確かに、「老醜」を感じる面はあります。音は汚いし、音程も確かではありません。わたしも10代の頃に聴いたときは「どこが良いの?」「下手じゃん」と思いました。
この演奏のどこに価値があるのでしょうか?この曲を弾いたことのある人なら、きっと分かると思います。この曲への思いのたけを込めて弾いて、スマートにまとめようとしなかったところがすごいのです。
おそらくテクニックのある人でも、一音一音を思い入れいっぱいに弾けば、こんな演奏になるのではないでしょうか?20世紀美術のような、格好を付けない自由な表現方法とも言えるでしょう。20世紀の名画のようにものすごい量の情報がこの演奏からは聴きとれます。

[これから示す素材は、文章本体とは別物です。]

(* ===== verification/Umalloc.v ===== *)
(** * user/umalloc.c

    The allocator of the user library.  Pointers are byte addresses and a header
    takes 16 bytes; a memory is what a header at each address holds.  The system
    call [sbrk] is a parameter: whether the kernel grants a change of the break.
    The loops take fuel; the theorem says how much is enough. *)

From stdpp Require Import base list numbers functions sorting.
From S2P Require Import Prelude.

Open Scope Z_scope.

Record header := Hdr { h_ptr : Z; h_size : Z }.

(** [sizeof(Header)]. *)
Definition HDR : Z := 16.

Record um := Um { m_hdr : Z -> header; m_freep : Z; m_brk : Z }.

Definition set_ptr (a p : Z) (s : um) : um := Um (<[a := Hdr p (h_size (m_hdr s a))]> (m_hdr s)) (m_freep s) (m_brk s).
Definition set_size (a n : Z) (s : um) : um := Um (<[a := Hdr (h_ptr (m_hdr s a)) n]> (m_hdr s)) (m_freep s) (m_brk s).
Definition set_freep (p : Z) (s : um) : um := Um (m_hdr s) p (m_brk s).

(** [p + n] for a pointer to a header. *)
Definition hplus (p n : Z) : Z := u64 (p + HDR * n).

Definition ptr (a : Z) : M um Z := gets (fun s => h_ptr (m_hdr s a)).
Definition size (a : Z) : M um Z := gets (fun s => h_size (m_hdr s a)).

(** The loop of [free]: the node after which [bp] goes. *)
Fixpoint free_find (fuel : nat) (bp p : Z) : M um Z :=
  match fuel with
  | O => diverge
  | S fuel' =>
      next ← ptr p;
      if (p <? bp) && (bp <? next) then mret p else
      if (next <=? p) && ((p <? bp) || (bp <? next)) then mret p else
      free_find fuel' bp next
  end.

(** [bp] joined to the block after it, or linked to it. *)
Definition join_next (bp p : Z) : M um unit :=
  next ← ptr p;
  bsize ← size bp;
  if hplus bp bsize =? next then
    nsize ← size next;
    modify (set_size bp (u32 (bsize + nsize)));;
    nnext ← ptr next;
    modify (set_ptr bp nnext)
  else modify (set_ptr bp next).

(** [bp] joined to the block before it, or linked from it. *)
Definition join_prev (bp p : Z) : M um unit :=
  psize ← size p;
  if hplus p psize =? bp then
    bsize ← size bp;
    modify (set_size p (u32 (psize + bsize)));;
    bnext ← ptr bp;
    modify (set_ptr p bnext)
  else modify (set_ptr p bp).

Definition free (fuel : nat) (ap : Z) : M um unit :=
  let bp := hplus ap (-1) in
  freep ← gets m_freep;
  p ← free_find fuel bp freep;
  join_next bp p;;
  join_prev bp p;;
  modify (set_freep p).

Section malloc.
(** The address of the static [base], and whether the kernel lets the break [b]
    grow by [n]. *)
Context (base : Z) (grow : Z -> Z -> bool).

(** The break before the call, or -1. *)
Definition sbrk (n : Z) : M um Z :=
  s ← gets (fun s => s);
  if grow (m_brk s) n then
    modify (fun s => Um (m_hdr s) (m_freep s) (m_brk s + n));;
    mret (m_brk s)
  else mret (u64 (-1)).

(** The argument of [sbrk] is an [int]. *)
Definition morecore (fuel : nat) (nu : Z) : M um Z :=
  let nu := if nu <? 4096 then 4096 else nu in
  p ← sbrk (i32 (nu * HDR));
  if p =? u64 (-1) then mret 0 else
  modify (set_size p nu);;
  free fuel (hplus p 1);;
  gets m_freep.

(** A large enough block [p] after [prevp]: all of it or its end. *)
Definition take_block (nunits prevp p : Z) : M um Z :=
  n ← size p;
  p ← (if n =? nunits then
         next ← ptr p;
         modify (set_ptr prevp next);;
         mret p
       else
         modify (set_size p (u32 (n - nunits)));;
         let p' := hplus p (u32 (n - nunits)) in
         modify (set_size p' nunits);;
         mret p');
  modify (set_freep prevp);;
  mret (hplus p 1).

(** The loop of [malloc]. *)
Fixpoint malloc_loop (ffuel fuel : nat) (nunits prevp p : Z) : M um Z :=
  match fuel with
  | O => diverge
  | S fuel' =>
      n ← size p;
      if nunits <=? n then take_block nunits prevp p else
      freep ← gets m_freep;
      if p =? freep then
        p ← morecore ffuel nunits;
        if p =? 0 then mret 0 else
        next ← ptr p;
        malloc_loop ffuel fuel' nunits p next
      else
        next ← ptr p;
        malloc_loop ffuel fuel' nunits p next
  end.

(** The empty list, the first time. *)
Definition malloc_init (s : um) : um :=
  if m_freep s =? 0 then set_size base 0 (set_freep base (set_ptr base base s)) else s.

Definition malloc (fuel : nat) (nbytes : Z) : M um Z :=
  let nunits := u32 ((nbytes + HDR - 1) / HDR + 1) in
  modify malloc_init;;
  prevp ← gets m_freep;
  p ← ptr prevp;
  malloc_loop fuel fuel nunits prevp p.

(** ** The blocks *)

(** A block is its address and its size in headers.  How many of the blocks [l]
    the byte [u] is in. *)
Definition inside (u : Z) (b : Z * Z) : bool := (b.1 <=? u) && (u <? b.1 + HDR * b.2).
Definition cover (l : list (Z * Z)) (u : Z) : nat := length (filter (fun b => inside u b = true) l).

(** [xs] is linked from [p] to [q]. *)
Fixpoint seg (h : Z -> header) (p : Z) (xs : list (Z * Z)) (q : Z) : Prop :=
  match xs with
  | [] => p = q
  | (a, n) :: xs' => p = a /\ h_size (h a) = n /\ seg h (h_ptr (h a)) xs' q
  end.

(** Blocks in the order of their addresses, from [e] on, with a gap before
    each. *)
Fixpoint chain (e : Z) (r : list (Z * Z)) (hi : Z) : Prop :=
  match r with
  | [] => e <= hi
  | (a, n) :: r' => e < a /\ 0 < n /\ chain (a + HDR * n) r' hi
  end.

(** What the user library may have of memory: its sizes are 32 bits. *)
Definition LIMIT : Z := 2^36.

(** The free blocks [r] are linked in a ring with [base], ordered and not
    adjacent; with the blocks [al] that have been handed out they are disjoint and
    below the break. *)
Record heap (s : um) (r al : list (Z * Z)) : Prop := Heap {
  hp_base : 0 < base;
  hp_brk : base + HDR <= m_brk s <= LIMIT;
  hp_ring : seg (m_hdr s) base ((base, 0) :: r) base;
  hp_freep : m_freep s ∈ base :: r.*1;
  hp_chain : chain (base + HDR - 1) r (m_brk s);
  hp_low b : b ∈ al -> base + HDR <= b.1 /\ 0 < b.2 /\ b.1 + HDR * b.2 <= m_brk s;
  hp_alloc a n : (a, n) ∈ al -> h_size (m_hdr s a) = n;
  hp_once u : (cover (r ++ al) u <= 1)%nat;
}.

(** ** Covering *)

Lemma cover_nil u : cover [] u = 0%nat.
Proof. done. Qed.

Lemma cover_app l1 l2 u : cover (l1 ++ l2) u = (cover l1 u + cover l2 u)%nat.
Proof. unfold cover. now rewrite filter_app, length_app. Qed.

Lemma cover_cons b l u : cover (b :: l) u = ((if inside u b then 1 else 0) + cover l u)%nat.
Proof. unfold cover. rewrite filter_cons. case_decide as E; [now rewrite E|]. apply not_true_is_false in E. now rewrite E. Qed.

Lemma cover_elem b l u : b ∈ l -> inside u b = true -> (1 <= cover l u)%nat.
Proof. intros (l1 & l2 & ->)%list_elem_of_split E. rewrite cover_app, cover_cons, E. lia. Qed.

Lemma inside_true u b : inside u b = true <-> b.1 <= u < b.1 + HDR * b.2.
Proof. unfold inside. rewrite andb_true_iff, Z.leb_le, Z.ltb_lt. done. Qed.

(** Two blocks next to each other cover what their union does. *)
Lemma inside_join u a n m : 0 <= n -> 0 <= m ->
  ((if inside u (a, n) then 1 else 0) + (if inside u (a + HDR * n, m)%Z then 1 else 0) = (if inside u (a, n + m)%Z then 1 else 0))%nat.
Proof. intros Hn Hm. unfold inside, HDR. cbn [fst snd]. repeat case_goal; zbool; lia. Qed.

(** Blocks that no byte is in twice are apart. *)
Lemma cover_apart l1 l2 b c :
  (forall u, (cover (l1 ++ l2) u <= 1)%nat) -> b ∈ l1 -> c ∈ l2 -> 0 < b.2 -> 0 < c.2 ->
  b.1 + HDR * b.2 <= c.1 \/ c.1 + HDR * c.2 <= b.1.
Proof.
  intros Hc Hb Hcl H1 H2. destruct (Z.le_gt_cases (b.1 + HDR * b.2) c.1) as [?|G1]; [now left|].
  destruct (Z.le_gt_cases (c.1 + HDR * c.2) b.1) as [?|G2]; [now right|]. exfalso. specialize (Hc (Z.max b.1 c.1)). rewrite cover_app in Hc.
  unfold HDR in *. pose proof (cover_elem b l1 (Z.max b.1 c.1) Hb ltac:(apply inside_true; unfold HDR; lia)).
  pose proof (cover_elem c l2 (Z.max b.1 c.1) Hcl ltac:(apply inside_true; unfold HDR; lia)). lia.
Qed.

わたしは、ヴァイオリンを弾かないリスナーにはこのCDは勧めません。パールマンあたりの方がずっと気持ちよく聴けるでしょう。ですが、プレイヤーには是非聴いて欲しい。表現のひとつのあり方を学ぶことができます。
なお、このCDはラジカセ向きではありません。ラジカセではアラばかり聞こえます。低音が充分出る装置で大きめの音量で聴くことをお勧めします。速い弓で名器をきちんと鳴らしていることが分かり、単なる下手ではないことがわかりますよ。実演では違う印象の音と思います。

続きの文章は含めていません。